Senior Deep Learning Frameworks CUDA Software Engineer

at Nvidia
USD 224,000-356,500 per year
SENIOR
✅ On-site

Used Tools & Technologies

Not specified

Required Skills & Competences

Python @ 4 Machine Learning @ 4 Communication @ 4 System Architecture @ 4 LLM @ 4 PyTorch @ 4 CUDA @ 4 GPU @ 4 Deep Learning @ 4 AI @ 4 Reinforcement Learning @ 4 vLLM @ 4 NCCL @ 4 TensorRT @ 4 SGLang @ 4 HPC @ 4 Performance Analysis @ 4 JAX @ 4

Details

NVIDIA is looking for a motivated Deep Learning engineer to bring advanced CUDA features and distributed runtime technologies into AI stacks (PyTorch, TRT-LLM, vLLM, SGLang, JAX, etc.).
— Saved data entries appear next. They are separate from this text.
(** * SingleThreadedAgentRuntime

    A shallow embedding of
    [autogen_core/_single_threaded_agent_runtime.py]: the message
    envelopes, the queue with its outstanding-task counter, the
    intervention pipeline of [_process_next], the three delivery
    handlers, the lazy agent cache and the lifecycle controller.

    The runtime object and the Python objects it shares with its
    callers (futures, cancellation tokens) live in one explicit store,
    [Runtime]; every method is a state transformer in the error monad
    [M].  User code (agent handlers, intervention handlers, factories)
    is a parameter: a function giving the outcome of one call, which
    does not call the runtime itself.  In [create_task] and
    [_get_agent] a call into user code runs to completion before the
    next step of the runtime: a background delivery task is executed
    in one go at the point where the dispatcher yields to it.  A
    delivery whose handler is still awaited when other callers run is
    described by the two halves of [_process_send], further down. *)

From stdpp Require Import gmap strings list fin_maps.

Open Scope string_scope.
Open Scope list_scope.

(** ** Identifiers *)

Record AgentId := mkAgentId { aid_type : string; aid_key : string }.

#[global] Instance AgentId_eq_dec : EqDecision AgentId.
Proof. solve_decision. Defined.

#[global] Instance AgentId_countable : Countable AgentId.
Proof.
  refine (inj_countable' (fun a => (aid_type a, aid_key a))
                         (fun p => mkAgentId p.1 p.2) _).
  by intros [].
Defined.

(** [str(agent_id)] *)
Definition AgentId_str (a : AgentId) : string :=
  aid_type a +:+ "/" +:+ aid_key a.

Record AgentType := mkAgentType { at_type : string }.

(** [repr] of a [str] of code points below 256.  The quote is the
    single one, or the double one when the string has a single quote
    and no double one; the quote and the backslash are escaped; tab,
    newline and return are written with their letter; the other
    characters that are not printable (the controls, the no-break
    space and the soft hyphen) are written [\xhh]. *)
Definition hex_digit (n : nat) : Ascii.ascii :=
  Ascii.ascii_of_nat (if Nat.ltb n 10 then 48 + n else 87 + n).

Definition single_quote : Ascii.ascii := Ascii.ascii_of_nat 39.

Definition double_quote : Ascii.ascii := Ascii.ascii_of_nat 34.

Definition backslash : Ascii.ascii := Ascii.ascii_of_nat 92.

Fixpoint has_char (c : Ascii.ascii) (s : string) : bool :=
  match s with
  | EmptyString => false
  | String c' s' => Ascii.eqb c c' || has_char c s'
  end.

Definition repr_char (quote c : Ascii.ascii) : string :=
  let n := Ascii.nat_of_ascii c in
  if Ascii.eqb c quote || Ascii.eqb c backslash then
    String backslash (String c EmptyString)
  else if Nat.eqb n 9 then "\t"
  else if Nat.eqb n 10 then "\n"
  else if Nat.eqb n 13 then "\r"
  else if Nat.ltb n 32 || Nat.eqb n 127 || (Nat.leb 128 n && Nat.leb n 160)
          || Nat.eqb n 173 then
    "\x" +:+ String (hex_digit (Nat.div n 16))
               (String (hex_digit (Nat.modulo n 16)) EmptyString)
  else String c EmptyString.

Fixpoint repr_chars (quote : Ascii.ascii) (s : string) : string :=
  match s with
  | EmptyString => EmptyString
  | String c s' => repr_char quote c +:+ repr_chars quote s'
  end.

Definition repr (s : string) : string :=
  let quote :=
    if has_char single_quote s && negb (has_char double_quote s)
    then double_quote else single_quote in
  String quote (repr_chars quote s +:+ String quote EmptyString).

(** Modelled from the spec: [AgentType] ([_agent_type.py] is not part
    of the sources at hand).  "A wrapper around a type string; used as
    a registration handle."  It is a dataclass with the one field
    [type], so [str] of it is the text a dataclass gives: the class
    name and the field with the [repr] of its value. *)
Definition AgentType_str (type : AgentType) : string :=
  "AgentType(type=" +:+ repr (at_type type) +:+ ")".

(** A topic is an opaque identifier compared by value. *)
Inductive TopicId := Topic (name : string).

#[global] Instance TopicId_eq_dec : EqDecision TopicId.
Proof. solve_decision. Defined.

(** ** Python values and exceptions *)

(** Messages are [Any]; the values the runtime itself distinguishes are
    [None] and the [DropMessage] sentinel (the class object itself, or
    an instance of it). *)
Inductive PyVal :=
| VNone
| VStr (s : string)
| VInt (n : Z)
| DropMessage
| DropMessage_instance.

#[global] Instance PyVal_eq_dec : EqDecision PyVal.
Proof. solve_decision. Defined.

Inductive Exn :=
| Exception (msg : string)
| LookupError (msg : string)
| ValueError (msg : string)
| RuntimeError (msg : string)
| TypeError (msg : string)
| MessageDroppedException
| CancelledError
| InvalidStateError
| QueueShutDown.

#[global] Instance Exn_eq_dec : EqDecision Exn.
Proof. solve_decision. Defined.

(** The outcome of one awaited call into user code. *)
Inductive Outcome :=
| Returns (v : PyVal)
| Raises (e : Exn).

Inductive Result (A : Type) :=
| Ok (a : A)
| Err (e : Exn).
Arguments Ok {A} a.
Arguments Err {A} e.

(** ** User-supplied collaborators *)

Record MessageContext := mkMessageContext {
  ctx_sender : option AgentId;
  ctx_topic_id : option TopicId;
  ctx_is_rpc : bool;
  ctx_cancellation_token : nat;
  ctx_message_id : string
}.

Record Agent := mkAgent {
  agent_class : string;
  on_message : PyVal -> MessageContext -> Outcome
}.

(** An instantiated agent: the object a factory call created ([uid]
    numbers the objects in creation order, standing for Python object
    identity). *)
Record AgentInstance := mkAgentInstance {
  instance_uid : nat;
  instance_agent : Agent
}.

Inductive FactoryResult :=
| Produces (a : Agent)
| Fails (e : Exn).

(** A registered factory is a user callable with the number of
    parameters of its signature, or the closure [factory_wrapper]
    that [register_factory] builds around one. *)
Inductive AgentFactory :=
| Callable (arity : nat) (body : AgentId -> FactoryResult)
| factory_wrapper (agent_factory : AgentFactory) (expected_class : string).

Record InterventionHandler := mkInterventionHandler {
  handler_class : string;
  on_send : PyVal -> option AgentId -> AgentId -> Outcome;
  on_publish : PyVal -> option AgentId -> Outcome;
  on_response : PyVal -> AgentId -> option AgentId -> Outcome
}.

Record Subscription := mkSubscription {
  sub_id : string;
  is_match : TopicId -> bool;
  map_to_agent : TopicId -> AgentId
}.

(** ** Envelopes *)

Record PublishMessageEnvelope := mkPublish {
  p_message : PyVal;
  p_cancellation_token : nat;
  p_sender : option AgentId;
  p_topic_id : TopicId;
  p_message_id : string
}.

Record SendMessageEnvelope := mkSend {
  s_message : PyVal;
  s_sender : option AgentId;
  s_recipient : AgentId;
  s_future : nat;
  s_cancellation_token : nat
}.

Record ResponseMessageEnvelope := mkResponse {
  r_message : PyVal;
  r_future : nat;
  r_sender : AgentId;
  r_recipient : option AgentId
}.

Inductive Envelope :=
| ESend (e : SendMessageEnvelope)
| EPublish (e : PublishMessageEnvelope)
| EResponse (e : ResponseMessageEnvelope).

(** [message_envelope.message = temp_message] *)
Definition s_set_message (m : PyVal) (e : SendMessageEnvelope) :=
  mkSend m (s_sender e) (s_recipient e) (s_future e) (s_cancellation_token e).

Definition p_set_message (m : PyVal) (e : PublishMessageEnvelope) :=
  mkPublish m (p_cancellation_token e) (p_sender e) (p_topic_id e)
            (p_message_id e).

Definition r_set_message (m : PyVal) (e : ResponseMessageEnvelope) :=
  mkResponse m (r_future e) (r_sender e) (r_recipient e).

(** ** asyncio objects *)

(** [asyncio.Future]: pending, or done in one of three ways. *)
Inductive FutureState :=
| FPending
| FResult (v : PyVal)
| FException (e : Exn)
| FCancelled.

#[global] Instance FutureState_eq_dec : EqDecision FutureState.
Proof. solve_decision. Defined.

(** [asyncio.Queue] (3.13, with [shutdown]): the items, the count of
    items put and not yet marked done, and the shutdown flag. *)
Record Queue := mkQueue {
  q_items : list Envelope;
  _unfinished_tasks : nat;
  _is_shutdown : bool
}.

Definition Queue_new : Queue := mkQueue [] 0 false.

Definition qsize (q : Queue) : nat := length (q_items q).

(** Modelled from the spec: [CancellationToken] ([_cancellation_token.py]
    is not part of the sources at hand).  "A mutable signal object with
    operations cancel(), is_cancelled(), and link_future(f) which
    arranges that cancelling the token also cancels f.  Cancellation is
    idempotent and monotonic."  The token keeps the futures linked to
    it; a future linked to a token that is already cancelled is
    cancelled at once. *)
Record CancellationToken := mkToken {
  tok_cancelled : bool;
  tok_linked : list nat
}.

Inductive TaskState :=
| TaskPending
| TaskFinished
| TaskFailed (e : Exn).

(** [RunContext]: the [_stopped] event and the state of [_run_task],
    the task running the dispatcher loop [_run]. *)
Record RunContext := mkRunContext {
  _stopped : bool;
  _run_task : TaskState
}.

(** ** Observable events

    What the runtime does to its surroundings, in order: calls into
    user code, queue accounting, warnings and error logs.
    [EvLogErrorWith msg e] is [logger.error] of the f-string made of
    [msg], a colon, a space and [str(e)]. *)
Inductive Event :=
| EvPut (e : Envelope)
| EvTaskDone
| EvFactoryCall (a : AgentId)
| EvAgentCreated (uid : nat) (a : AgentId)
| EvOnSend (handler : string) (m : PyVal)
| EvOnPublish (handler : string) (m : PyVal)
| EvOnResponse (handler : string) (m : PyVal)
| EvOnMessage (a : AgentId) (m : PyVal) (ctx : MessageContext)
| EvWarn (msg : string)
| EvLogError (msg : string)
| EvLogErrorWith (msg : string) (e : Exn)
| EvTaskException (e : Exn).

(** ** The runtime *)

Record Runtime := mkRuntime {
  _message_queue : Queue;
  _agent_factories : gmap string AgentFactory;
  _instantiated_agents : gmap AgentId AgentInstance;
  _intervention_handlers : option (list InterventionHandler);
  _subscription_manager : list Subscription;
  _run_context : option RunContext;
  futures : list FutureState;
  tokens : list CancellationToken;
  next_uid : nat;
  trace : list Event
}.

(** [SingleThreadedAgentRuntime.__init__] *)
Definition Runtime_init (intervention_handlers : option (list InterventionHandler))
  : Runtime :=
  mkRuntime Queue_new ∅ ∅ intervention_handlers [] None [] [] 0 [].

Definition set_message_queue (q : Queue) (st : Runtime) : Runtime :=
  mkRuntime q (_agent_factories st) (_instantiated_agents st)
    (_intervention_handlers st) (_subscription_manager st) (_run_context st)
    (futures st) (tokens st) (next_uid st) (trace st).

Definition set_agent_factories (fs : gmap string AgentFactory) (st : Runtime)
  : Runtime :=
  mkRuntime (_message_queue st) fs (_instantiated_agents st)
    (_intervention_handlers st) (_subscription_manager st) (_run_context st)
    (futures st) (tokens st) (next_uid st) (trace st).

Definition set_instantiated_agents (ia : gmap AgentId AgentInstance)
  (st : Runtime) : Runtime :=
  mkRuntime (_message_queue st) (_agent_factories st) ia
    (_intervention_handlers st) (_subscription_manager st) (_run_context st)
    (futures st) (tokens st) (next_uid st) (trace st).
(** * go-blog: slug generation, tag resolution, ranking, search and archive

    A shallow embedding of the service layer of the blog backend
    (internal/utils/slug.go, internal/services/*.go, internal/models/*.go and
    the gorm-backed repositories) together with the properties the
    specification states about it.

    Conventions of the embedding
    - A Go [string] is read as the sequence of runes a [range] loop yields
      (its UTF-8 decoding); a rune is a code point in [N].  All string
      literals of the program are ASCII.
    - [int], [int64] and [uint] are 64 bit; arithmetic on caller-supplied
      values is written with its wrap-around.
    - [float64] is IEEE 754 binary64 as the standard library specifies it
      ([SpecFloat], precision 53, exponents up to 1024): every conversion
      and every operation rounds to nearest, ties to even, on its own; no
      product is fused with a sum.
    - [time.Time] is the number of nanoseconds since the Unix epoch, in a
      zone without clock changes (UTC).
    - Services are programs over the calls of the repository interfaces and
      of the clock; a handler gives the calls their meaning. *)

From Stdlib Require Import ZArith NArith QArith Qpower Ascii String
  DecimalString DecimalN Lia Permutation SpecFloat.
From stdpp Require Import base option list sorting gmap.

Local Open Scope N_scope.

(* ===================================================================== *)
(** * Definitions *)
(* ===================================================================== *)

(** ** Go strings *)

Definition rune : Type := N.
Definition gostring : Type := list rune.

(** An ASCII literal of the program text. *)
Definition lit (s : string) : gostring :=
  map N_of_ascii (list_ascii_of_string s).

Definition rune_eqb (a b : rune) : bool := N.eqb a b.

Definition in_range (lo hi r : rune) : bool := (lo <=? r) && (r <=? hi).

Definition hyphen : rune := 45.
Definition space : rune := 32.
Definition doubleQuote : rune := 34.

Fixpoint dropWhile {A} (p : A -> bool) (l : list A) : list A :=
  match l with
  | [] => []
  | x :: t => if p x then dropWhile p t else l
  end.

Definition dropWhileEnd {A} (p : A -> bool) (l : list A) : list A :=
  reverse (dropWhile p (reverse l)).

(** [utf8.RuneLen]: the number of bytes a rune occupies in the string. *)
Definition utf8_RuneLen (r : rune) : N :=
  if r <? 128 then 1 else if r <? 2048 then 2 else if r <? 65536 then 3 else 4.

(** [len(s)] counts bytes. *)
Definition len (s : gostring) : N :=
  fold_right (fun r n => utf8_RuneLen r + n) 0 s.

(** [unicode.IsSpace]: the Latin-1 spaces and the White_Space property. *)
Definition unicode_IsSpace (r : rune) : bool :=
  in_range 9 13 r || (r =? 32) || (r =? 133) || (r =? 160) || (r =? 5760)
  || in_range 8192 8202 r || (r =? 8232) || (r =? 8233) || (r =? 8239)
  || (r =? 8287) || (r =? 12288).

(** The case-mapping table of package [unicode] for runes above
    [unicode.MaxASCII].  The table belongs to the Go runtime library; what
    the program relies on is kept as a law: white space has no lower-case
    variant. *)
Class CaseTable := {
  lowerSpecial : rune -> rune;
  lowerSpecial_space :
    forall r, unicode_IsSpace r = true -> lowerSpecial r = r
}.

(** The table that maps every rune above ASCII to itself; enough to run the
    program on ASCII text. *)
Definition asciiCaseTable : CaseTable :=
  {| lowerSpecial := fun r => r; lowerSpecial_space := fun _ _ => eq_refl |}.

Module strings.

(** [unicode.ToLower] *)
Definition toLowerRune `{CaseTable} (r : rune) : rune :=
  if r <=? 127 then (if in_range 65 90 r then r + 32 else r)
  else lowerSpecial r.

Definition ToLower `{CaseTable} (s : gostring) : gostring :=
  map toLowerRune s.

Definition TrimSpace (s : gostring) : gostring :=
  dropWhileEnd unicode_IsSpace (dropWhile unicode_IsSpace s).

Definition inCutset (cutset : gostring) (r : rune) : bool :=
  existsb (rune_eqb r) cutset.

Definition Trim (s cutset : gostring) : gostring :=
  dropWhileEnd (inCutset cutset) (dropWhile (inCutset cutset) s).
You will work with teams that created core CUDA features and runtimes for scaling Deep Learning and HPC applications, addressing multi-GPU demands from training at very large scale to low-latency inference.

Responsibilities

  • Integrate new CUDA features and runtime abstractions into AI frameworks: from proof-of-concept to performance analysis to production.
  • Perform deep analysis of AI workloads and frameworks to identify requirements and opportunities to innovate in the lower layers of the stack; collaborate hands-on with teams working on the latest AI models.
  • Own and drive improvements in the AI compiler-runtime interface to build high-performance multi-GPU, multi-node solutions.
  • Design fault-tolerant and elastic solutions for large-scale or dynamic AI workloads.
  • Influence the roadmap of core CUDA to facilitate next-generation deep learning frameworks.
  • Collaborate across multiple time zones with AI researchers, hardware and software architects, kernel and compiler authors, and CUDA driver experts to co-design systems and frameworks that enhance performance and programmability.
  • Develop exploratory tools and runtime systems to profile and accelerate new paradigms in deep learning.
  • Write clean, effective, and maintainable code so prototypes can transition into open-source releases, upstream framework integrations, internal tools, or closed-source commercial products.

Requirements

  • BS, MS, or PhD in Computer Science, Computer Engineering, Electrical Engineering, or related field (or equivalent experience).
  • 8+ years of relevant industry experience or equivalent academic experience after completed degree.
  • Development experience with deep learning frameworks such as PyTorch and JAX, and inference engines such as TRT-LLM, vLLM, SGLang.
  • Rapid prototyping and development experience with Python, C++, CUDA or related domain-specific languages.
  • Solid grasp of AI models, parallelisms, and/or compiler technologies (e.g., torch.compile).
  • Experience conducting performance benchmarking on AI clusters and familiarity with at least one performance profiler toolchain (PyTorch profiler, NVIDIA Nsight Systems).
  • Understanding of HPC/AI communication concepts and communication libraries.
  • Good understanding of computer system architecture, HW–SW interactions and operating systems principles (systems software fundamentals).
  • Adaptability and passion to learn new frameworks and tools, and flexibility to work and communicate effectively across different teams and time zones.

Ways to stand out

  • Deep expertise in performance internals and execution graphs of major deep learning autograd, training and inference frameworks (PyTorch, JAX, TensorRT, vLLM, sgLang, Nemo, Megatron, etc.).
  • Hands-on experience with CUDA, communication libraries (NCCL, MPI, UCX) and distributed machine learning techniques (pipeline parallelism, tensor parallelism).
  • Expertise in areas such as training, distributed inference, Mixture of Experts (MoE), reinforcement learning, or kernel authoring (CUDA, Triton, cuTe).
  • Background in deep learning compilers, both graph-level and codegen (Triton, XLA, torch.compile).
  • Experience programming for compute & communication overlap in distributed runtimes.

Compensation & Benefits

  • Base salary ranges published in the posting:
    • Level 4: 184,000 USD - 287,500 USD
    • Level 5: 224,000 USD - 356,500 USD
  • You will also be eligible for equity and benefits (link to NVIDIA benefits referenced in the original posting).
  • Applications accepted at least until May 18, 2026.

Company

  • NVIDIA uses AI tools in its recruiting processes.
  • NVIDIA is committed to fostering a diverse work environment and is an equal opportunity employer. The posting includes standard non-discrimination statements.